Researchers from the Tufts University School of Engineering have created miniature sensors, as small as 2 x 2 mm, that can be mounted directly onto a tooth to monitor dietary intake in real time. The sensors wirelessly send information about a person’s consumption of glucose, salt and alcohol to a mobile device, similar to electronic toll collection.
Fiorenzo Omenetto, PhD, corresponding author and the Frank C. Doble Professor of Engineering at Tufts, explained, “We have extended common RFID [radiofrequency ID] technology to a sensor package that can dynamically read and transmit information on its environment, whether it is affixed to a tooth, to skin or any other surface.”

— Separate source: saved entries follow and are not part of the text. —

Lemma count_matches_ok line q : ∀ ms first common n, Forall printable line → agreed line ms first common n →
  ∃ first' common' n', count_matches q line first common n = Ret (first', common', n') ∧
    agreed line (ms ++ filter (matches line) q) first' common' n'.
Proof.
  induction q as [|p q IH]; intros ms first common n Hl Ha; cbn [count_matches].
  { exists first, common, n. split; [done|]. by rewrite app_nil_r. }
  rewrite filter_cons. destruct (prefix_match_dec p line Hl) as [[-> Hm]|[-> Hm]]; cbn [mbind res_bind].
  2: { rewrite decide_False by done. by apply IH. }
  rewrite decide_True by done. replace (ms ++ p :: filter (matches line) q) with ((ms ++ [p]) ++ filter (matches line) q)
    by (by rewrite <- app_assoc).
  destruct Ha as (-> & Hms & Hf). pose proof (matches_length _ _ Hm) as Lp.
  assert (Forall (matches line) (ms ++ [p])) as Hms' by (apply Forall_app; split; [done|by apply Forall_singleton]).
  destruct first as [f|].
  - destruct Hf as (Hh & Hc & Hag & Hmax). destruct (common_loop_ok (Z.to_nat (common - Z.of_nat (length line))) (cc_cmd p) (cc_cmd f)
      (Z.of_nat (length line))) as (H1 & H2 & H3). set (j := common_loop _ _ _ _) in *. apply IH; [done|].
    assert (matches line f) as Hmf by (destruct ms as [|x ms]; [done|]; injection Hh as ->; by apply Forall_cons_1 in Hms as [? _]).
    split; [rewrite length_app; cbn; lia|]. split; [done|]. split; [by destruct ms|]. split; [lia|]. split.
    + intros m k [Hin|Hin]%elem_of_app Hk; [apply Hag; [done|lia]|]. apply list_elem_of_singleton in Hin as ->.
      destruct (decide (k < Z.of_nat (length line))); [|apply H2; lia].
      by rewrite (cmd_at_prefix (norm line) (cc_cmd p)), (cmd_at_prefix (norm line) (cc_cmd f)) by (try done; rewrite norm_length; lia).
    + destruct H3 as [H3|H3]; [|right; exists p; split; [apply elem_of_app; right; by apply list_elem_of_singleton|done]].
      assert (j = common) as -> by lia. destruct Hmax as [?|(m & Hin & ?)]; [by left|]. right. exists m. split; [|done].
      apply elem_of_app. by left.
  - subst ms. apply IH; [done|]. split; [done|]. split; [done|]. split; [done|]. split; [lia|]. split; [|by left].
    intros m k Hin Hk. by apply list_elem_of_singleton in Hin as ->.
Qed.

(** The characters from [i] on, as they are inserted. *)
Definition shown_char (c : Z) : Z := if c =? 95 then 32 else c.
Definition extension (f : list Z) (i n : nat) : list Z := shown_char <$> take n (drop i f).

Lemma extension_printable f i n : Forall printable f → Forall printable (extension f i n).
Proof.
  intros Hf. apply Forall_fmap.
  assert (Forall printable (take n (drop i f))) as H by (by apply Forall_take, Forall_drop).
  revert H. apply Forall_impl. intros x. unfold printable, shown_char. cbn. case_match; lia.
Qed.

Lemma insert_one x l r ed : rep l r ed → printable x → ∃ ed', cli_ed_insert [x] ed = Ret ed' ∧ esc_of ed' = esc_of ed ∧
  rep (if (length l + length r <? 79)%nat then l ++ [x] else l) r ed'.
Proof.
  intros Hr Hx. cbn [cli_ed_insert]. rewrite (rep_len _ _ _ Hr). unfold CLI_LINE_BUF_SIZE.
  destruct (Nat.ltb_spec (length l + length r) 79).
  - rewrite (proj2 (Z.leb_gt _ _)) by lia. destruct (put_char_ok x l r ed Hr Hx) as (ed' & -> & He & H2).
    rewrite (proj2 (Nat.ltb_lt _ _)) in H2 by done. by exists ed'.
  - rewrite (proj2 (Z.leb_le _ _)) by lia. by exists ed.
Qed.

Lemma insert_common_ok n : ∀ f i l r ed, rep l r ed → Forall printable f → (i + n <= length f)%nat →
  ∃ ed', insert_common n f (Z.of_nat i) ed = Ret ed' ∧ esc_of ed' = esc_of ed ∧
    rep (l ++ take (79 - (length l + length r)) (extension f i n)) r ed'.
Proof.
  induction n as [|n IH]; intros f i l r ed Hr Hf Hin; cbn [insert_common].
  { exists ed. split; [done|]. split; [done|]. unfold extension. cbn.
    by rewrite firstn_nil, app_nil_r. }
  destruct (drop i f) as [|x t] eqn:Ed; [apply (f_equal length) in Ed; rewrite length_drop in Ed; cbn in Ed; lia|].
  assert (cmd_at f (Z.of_nat i) = x) as -> by (unfold cmd_at; by rewrite Nat2Z.id, Ed).
  assert (printable (shown_char x)) as Hx.
  { assert (Forall printable (drop i f)) as H by by apply Forall_drop. rewrite Ed in H. apply Forall_cons_1 in H as [H _].
    unfold shown_char, printable in *. case_match; lia. }
  fold (shown_char x). destruct (insert_one _ l r ed Hr Hx) as (ed1 & -> & He1 & Hr1). cbn [mbind res_bind].
  replace (Z.of_nat i + 1) with (Z.of_nat (S i)) by lia.
  destruct (IH f (S i) _ r ed1 Hr1 Hf ltac:(lia)) as (ed2 & -> & He2 & Hr2). exists ed2. split; [done|]. split; [congruence|].
  assert (extension f i (S n) = shown_char x :: extension f (S i) n) as ->.
  { unfold extension. rewrite Ed. cbn. do 2 f_equal. replace (S i) with (i + 1)%nat by lia. by rewrite <- drop_drop, Ed. }
  destruct (Nat.ltb_spec (length l + length r) 79).
  - replace (79 - (length l + length r))%nat with (S (79 - (length (l ++ [shown_char x]) + length r))) by (rewrite length_app; cbn; lia).
    cbn [take]. by rewrite <- app_assoc in Hr2.
  - by replace (79 - (length l + length r))%nat with 0%nat in * by lia.
Qed.

Lemma segment_le s : (length (segment s) <= length s)%nat.
Proof. induction s as [|c s IH]; [done|]. cbn. case_match; cbn; lia. Qed.

Lemma seg_text_calm w n left s : Forall printable s → calm (str_text (FmtParam w n false left false false false) s).
Proof.
  intros Hs. apply calm_printable. unfold str_text, padded. cbn [la width].
  assert (∀ k, Forall printable (replicate k 32)) as Hr by (intros k; apply Forall_replicate; unfold printable; lia).
  destruct left; apply Forall_app; split; auto.
Qed.

(** What the list of matches says of a command: the word it can go on with where the last
    word of the line starts, and its help when this word is its last. *)
Definition next_word (start : nat) (p : cli_cmd (W := W)) : list Z := segment (drop start (cc_cmd p)).
Definition entry (start : nat) (p : cli_cmd (W := W)) : list Z :=
  let w := next_word start p in
  [32; 32] ++ w ++
  match cc_brief p with
  | Some brief =>
      if (length w =? length (drop start (cc_cmd p)))%nat
      then replicate (16 - length w) 32 ++ [32] ++ brief else []
  | None => []
  end ++ [10].

(** One command for each word, of those next to each other. *)
Fixpoint distinct (start : nat) (prev : list Z) (ps : list (cli_cmd (W := W))) : list (cli_cmd (W := W)) :=
  match ps with
  | [] => []
  | p :: ps =>
      let w := next_word start p in
      if (bool_decide (w = []) || bool_decide (w = prev))%bool then distinct start prev ps
      else p :: distinct start w ps
  end.
Definition listing (start : nat) (ps : list (cli_cmd (W := W))) : list Z :=
  concat (entry start <$> distinct start [] ps).

Lemma distinct_covers start ps : ∀ prev p, p ∈ ps → next_word start p ≠ [] →
  next_word start p = prev ∨ ∃ q, q ∈ distinct start prev ps ∧ next_word start q = next_word start p.
Proof.
  induction ps as [|x ps IH]; intros prev p Hin Hw; [by apply elem_of_nil in Hin|]. cbn [distinct].
  apply elem_of_cons in Hin as [->|Hin].
  - rewrite (bool_decide_false (_ = [])) by done. cbn [orb]. case_bool_decide; [by left|].
    right. exists x. split; [left|done].
  - destruct (_ || _)%bool eqn:E; [by apply IH|]. right.
    destruct (IH (next_word start x) p Hin Hw) as [H|(q & Hq & Eq)].
    + exists x. split; [left|done].
    + exists q. split; [by right|done].
Qed.

Lemma segment_take s : take (length (segment s)) s = segment s.
Proof. induction s as [|c s IH]; [done|]. cbn. case_match; [done|]. cbn. by f_equal. Qed.

Lemma entry_calm start p : cmd_ok p → calm (entry start p).
Proof.
  intros Hp. pose proof (ck_name _ Hp) as [Hn _]. pose proof (ck_brief _ Hp) as Hb. unfold entry, next_word.
  assert (∀ k, calm (replicate k 32)) as Hrep by (intros k; apply calm_chars, Forall_replicate; lia).
  apply calm_app; [by apply literal_ok|]. apply calm_app.
  { apply calm_printable. rewrite <- segment_take. by apply Forall_take, Forall_drop. }
  apply calm_app; [|apply newline_calm]. destruct (cc_brief p) as [brief|]; [|apply calm_nil].
  destruct (_ =? _)%nat; [|apply calm_nil]. repeat apply calm_app; [done|by apply literal_ok|apply calm_printable, Hb].
Qed.

(** The code prints just this list. *)
Lemma list_loop_ok line start q : ∀ prev (c : cli), Forall printable line → Forall cmd_ok q →
  list_loop q line (Z.of_nat start) prev c =
    Ret (c.1 ++ concat (entry start <$> distinct start prev (filter (matches line) q)), c.2).
Proof.
  induction q as [|p q IH]; intros prev c Hl Hq; [cbn; rewrite app_nil_r; by destruct c|].
  apply Forall_cons_1 in Hq as [Hp Hq]. cbn [list_loop].
  destruct (prefix_match_dec p line Hl) as [[-> Hm]|[-> Hm]]; cbn [mbind res_bind negb].
  2: { rewrite filter_cons_False by done. by apply IH. }
  rewrite filter_cons_True by done. cbn [distinct]. rewrite Nat2Z.id. cbv zeta.
  set (suffix := drop start (cc_cmd p)). set (seg := segment suffix). change (next_word start p) with seg.
  destruct (Z.of_nat (length seg) =? 0) eqn:E0; bool_to_prop.
  { rewrite (bool_decide_true (seg = [])) by (destruct seg; [done|cbn in E0; lia]). by apply IH. }
  rewrite (bool_decide_false (seg = [])) by (intros E; rewrite E in E0; done). cbn [orb].
  case_bool_decide as Ep; [by apply IH|].
  cbn [fmap list_fmap concat]. fold (fmap (M := list) (entry start)).
  pose proof (ck_name _ Hp) as [Hn1 Hn2]. pose proof (segment_le suffix) as Hle. fold seg in Hle.
  assert (plain suffix) as Hsuf by (split; [by apply Forall_drop|unfold suffix; rewrite length_drop; lia]).
  assert (take (Z.to_nat (Z.of_nat (length seg))) suffix = seg) as Et by (rewrite Nat2Z.id; apply segment_take).
  assert (∀ (fmt : list Z) args k o, sends out (fmtv out false fmt args) k o → o = entry start p →
    ('(_, c) ← cli_printf fmt args c; list_loop q line (Z.of_nat start) seg c) =
      Ret (c.1 ++ entry start p ++ concat (entry start <$> distinct start seg (filter (matches line) q)), c.2)) as Hgo.
  { intros fmt args k o Hs ->. unfold cli_printf. rewrite (Hs c.1 I). cbn [mbind res_bind].
    rewrite IH by done. cbn [fst snd]. change (absorb c.1 (entry start p)) with (c.1 ++ entry start p).
    by rewrite <- app_assoc. }
  destruct (seg_line_sends suffix (Z.of_nat (length seg))) as (k & Hk); [lia|done|]. rewrite Et in Hk.
  assert (str_text (FmtParam (-1) (Z.of_nat (length seg)) false false false false false) seg = seg) as Es.
  { unfold str_text, padded. cbn [la width]. replace (Z.to_nat (-1 - Z.of_nat (length seg))) with 0%nat by lia. done. }
  rewrite Es in Hk. change (cc_brief p) with (cc_brief p) in *.
  assert (∀ x, x = match cc_brief p with
      | Some brief => if (length seg =? length suffix)%nat then replicate (16 - length seg) 32 ++ [32] ++ brief else []
      | None => [] end → entry start p = [32; 32] ++ seg ++ x ++ [10]) as Hentry by (by intros x ->).
  pose proof (ck_brief _ Hp) as Hb. destruct (cc_brief p) as [brief|] eqn:Ebr.
  2: { eapply Hgo; [exact Hk|]. by rewrite (Hentry [] eq_refl). }
  destruct (Nat.eqb _ _) eqn:El.
  2: { eapply Hgo; [exact Hk|]. by rewrite (Hentry [] eq_refl). }
  destruct (brief_line_sends suffix (Z.of_nat (length seg)) brief) as (k2 & Hk2); [lia|done|done|]. rewrite Et in Hk2.
  eapply Hgo; [exact Hk2|]. rewrite (Hentry _ eq_refl). unfold str_text, padded. cbn [la width].
  replace (Z.to_nat (16 - Z.of_nat (length seg))) with (16 - length seg)%nat by lia. by rewrite <- !app_assoc.
Qed.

Made up of three sandwiched layers, the sensor has a central “bioresponsive” layer that absorbs the nutrient or chemicals, surrounded by two outer layers consisting of two square-shaped gold rings. They act like a tiny antenna, collecting radio waves and transmitting them back in an altered form, depending on what it detects. For example, if the bioresponsive layer takes on salt, this will cause its electrical properties to shift, which will result in the sensor absorbing and transmitting a different spectrum of radiofrequency waves.
“In theory we can modify the bioresponsive layer in these sensors to target other chemicals — we are really limited only by our creativity,” Omenetto said.
Other wearable devices have been developed to monitor dietary intake, but they have a number of downfalls including bulky wiring, requiring the use of a mouthguard and needing to be replaced frequently. However, this sensor can flexibly bond to the irregular surface of a tooth, as well as many other surfaces, and has the potential to detect other nutrients, chemicals and physiological states.
So sneaking some chips or a beer into your diet might not be as easy in the future.
The research was published in the journal Advanced Materials.